Richard J Jackson, M.D., is a Professor of Environmental Health Sciences at the Fielding School of Public Health at the University of California at Los Angeles. As a pediatrician, he has served in many leadership positions in both environmental health and infectious disease with the California Health Department, including the highest as the State Health Officer. For nine years he was Director of the CDC’s National Center for Environmental Health and received the Presidential Distinguished Service award. In 2011, he was elected to the Institute of Medicine of the National Academy of Sciences. He has received the Breast Cancer Fund’s Hero Award, as well as Lifetime Achievement Awards from the Public Health Law Association, and from the New Partners for Smart Growth. In 2012, he received the John Heinz Award for national Leadership in the Environment. Dr. Jackson lectures and speaks on many issues, particularly those related to built environment and health. He co-authored two Island Press Books: Urban Sprawl and Public Health in 2004 and Making Healthy Places in 2011. He is host of a 2012 public television series Designing Healthy Communities which links to the J Wiley & Sons book by the same name. He is an elected honorary member of the American Society of Landscape Architects, as well as the American Institute of Architects. In March 2015.
Evelyn C. Granieri, M.D, MPH, MSEd, is the Chief of the Division of Geriatric Medicine and Aging. at Columbia University, College of Physicians and Surgeons. Dr. Granieri has spent the past 23 years, after completing her internal medicine training and fellowship in Geriatric Medicine at Northwestern University, focusing her career on medical education, She received her MPH at the University of Pittsburgh and her MSEd at USC, at which she taught medical education. Dr. Granieri has designed and implemented palliative medicine curricula and interdisciplinary training within the Veterans Administration system and in multiple other academic institutions. . She teaches locally, regionally, nationally and internationally, and has developed curricula for geriatrics fellowships internationally. She holds leadership positions within the AAMC, the American Geriatrics Society and is a member of the NBMA Advisory Committee for Medical School Programs. Dr. Granieri has been nationally recognized for her contribution to geriatric medical education and has been the recipient of numerous caring, teaching and mentoring awards.

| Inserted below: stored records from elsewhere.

(** * Resilient telemetry uplink: a shallow embedding of [http_uploader.py]

    The development models [HTTPUploader] (the spill queue kept in
    [self.cache] and persisted to [cache_file], the retry loop of
    [_upload_single], the drain of [_upload_cached_data] and [upload]) as
    computations in a small state-and-exception monad over an explicit
    world, and proves the properties the specification states about it.

    Conventions.
    - Python values that travel through the uploader (sensor dictionaries,
      JSON responses, the wire payload) are terms of [pyval].
    - Python floats are modelled by exact rationals ([Q]); [time.time()]
      is read from a clock oracle.
    - The collector, the clock and the disk are oracles of the environment
      [env]; the world counts how often each one has been consulted.
    - [json.dump] / [json.load] are library code: they are the section
      variables [json_dumps] and [json_loads].

    Around the uploader, the development also models the code that feeds
    it and the code that runs it: the reader of [sensor_reader.py], the
    check of [config.py], [Dashboard.update_data] of [dashboard/app.py],
    the logging and backup of [data_logger.py], and the collection loop
    of [main.py] with the HTTP uploader. Their random draws, wall clock,
    backup file and socket are oracles of a [host]. *)

From Stdlib Require Import List ZArith QArith Qround String Bool Lia Lqa Permutation.
Import ListNotations.
Set Warnings "-register-all".
Local Open Scope string_scope.
Local Open Scope list_scope.
Local Open Scope Z_scope.

(** ** Python values *)

Inductive pyval : Type :=
| PNone
| PBool (b : bool)
| PInt (z : Z)
| PFloat (q : Q)
| PStr (s : string)
| PList (l : list pyval)
| PDict (kvs : list (string * pyval)).

Definition Q_eq_dec (a b : Q) : {a = b} + {a <> b}.
Proof. decide equality; [apply Pos.eq_dec | apply Z.eq_dec]. Defined.

(** Structural equality on values. Python's [==] is coarser ([1 == 1.0],
    dictionaries compare without order) but both are reflexive, which is
    all [list.remove] needs where the uploader calls it. *)
Fixpoint pyval_eq_dec (x y : pyval) {struct x} : {x = y} + {x <> y}.
Proof.
  destruct x as [| a | a | a | a | a | a], y as [| b | b | b | b | b | b];
    try (right; discriminate).
  - left; reflexivity.
  - destruct (bool_dec a b); [left | right]; congruence.
  - destruct (Z.eq_dec a b); [left | right]; congruence.
  - destruct (Q_eq_dec a b); [left | right]; congruence.
  - destruct (string_dec a b); [left | right]; congruence.
  - destruct (list_eq_dec pyval_eq_dec a b); [left | right]; congruence.
  - assert (pair_dec : forall p q : string * pyval, {p = q} + {p <> q}).
    { intros [k1 v1] [k2 v2].
      destruct (string_dec k1 k2); [| right; congruence].
      destruct (pyval_eq_dec v1 v2); [left | right]; congruence. }
    destruct (list_eq_dec pair_dec a b); [left | right]; congruence.
Defined.

(** Truth value of a Python object ([if x:], [not x]). *)
Definition truthy (v : pyval) : bool :=
  match v with
  | PNone => false
  | PBool b => b
  | PInt z => negb (z =? 0)
  | PFloat q => negb (Qeq_bool q 0)
  | PStr s => negb (String.eqb s EmptyString)
  | PList l => match l with [] => false | _ => true end
  | PDict kvs => match kvs with [] => false | _ => true end
  end.

(** [len(x)] is defined on lists, dictionaries and strings. *)
Definition py_len (v : pyval) : option nat :=
  match v with
  | PList l => Some (List.length l)
  | PDict kvs => Some (List.length kvs)
  | PStr s => Some (String.length s)
  | _ => None
  end.

Fixpoint assoc (k : string) (kvs : list (string * pyval)) : option pyval :=
  match kvs with
  | [] => None
  | (k', v) :: rest => if String.eqb k k' then Some v else assoc k rest
  end.

(** ** Numbers

    [x % 1], [round(x, 1)] and [int(x)] on floats, over exact rationals. *)

Definition py_mod1 (x : Q) : Q := (x - inject_Z (Qfloor x))%Q.

(** Nearest integer, ties to the even neighbour (Python's [round]). *)
Definition round_half_even (y : Q) : Z :=
  let fl := Qfloor y in
  match ((y - inject_Z fl) ?= (1 # 2))%Q with
  | Lt => fl
  | Gt => fl + 1
  | Eq => if Z.even fl then fl else fl + 1
  end.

Philip J. Landrigan, M.D., M.Sc., the Ethel H. Wise Professor of Environmental Medicine and Public Health, is a pediatrician and epidemiologist. He has been a member of the faculty of the Icahn School of Medicine at Mount Sinai since 1985 and Chair of the Department of Preventive Medicine from 1990-2014. He was named Dean of Global Health in 2010 and has been the Director of the Children Environmental Health Center since its inception. Dr. Landrigan graduated from Harvard Medical School in 1967 and served for 15 years as an Epidemic Intelligence Service Officer and medical epidemiologist at the Center for Disease Control and Prevention (CDC) and the National Institute for Occupational Safety and Health (NIOSH). In 1987, Dr. Landrigan was elected as a member of the Institute of Medicine of the National Academy of Sciences. He served as Editor-in-Chief of the American Journal of Industrial Medicine ad Editor of Environmental Research and has published more than 500 scientific papers and five books including a recent co-edited textbook Children’s Environmental Health. He has chaired committees at the National Academy of Sciences on Environmental Neurotoxicity and on Pesticides in the Diets of Infants and Children and is known for his many decades of work protecting children against environmental treats to health. He continues to be deeply committed to translating research into strategies for health protection and disease prevention.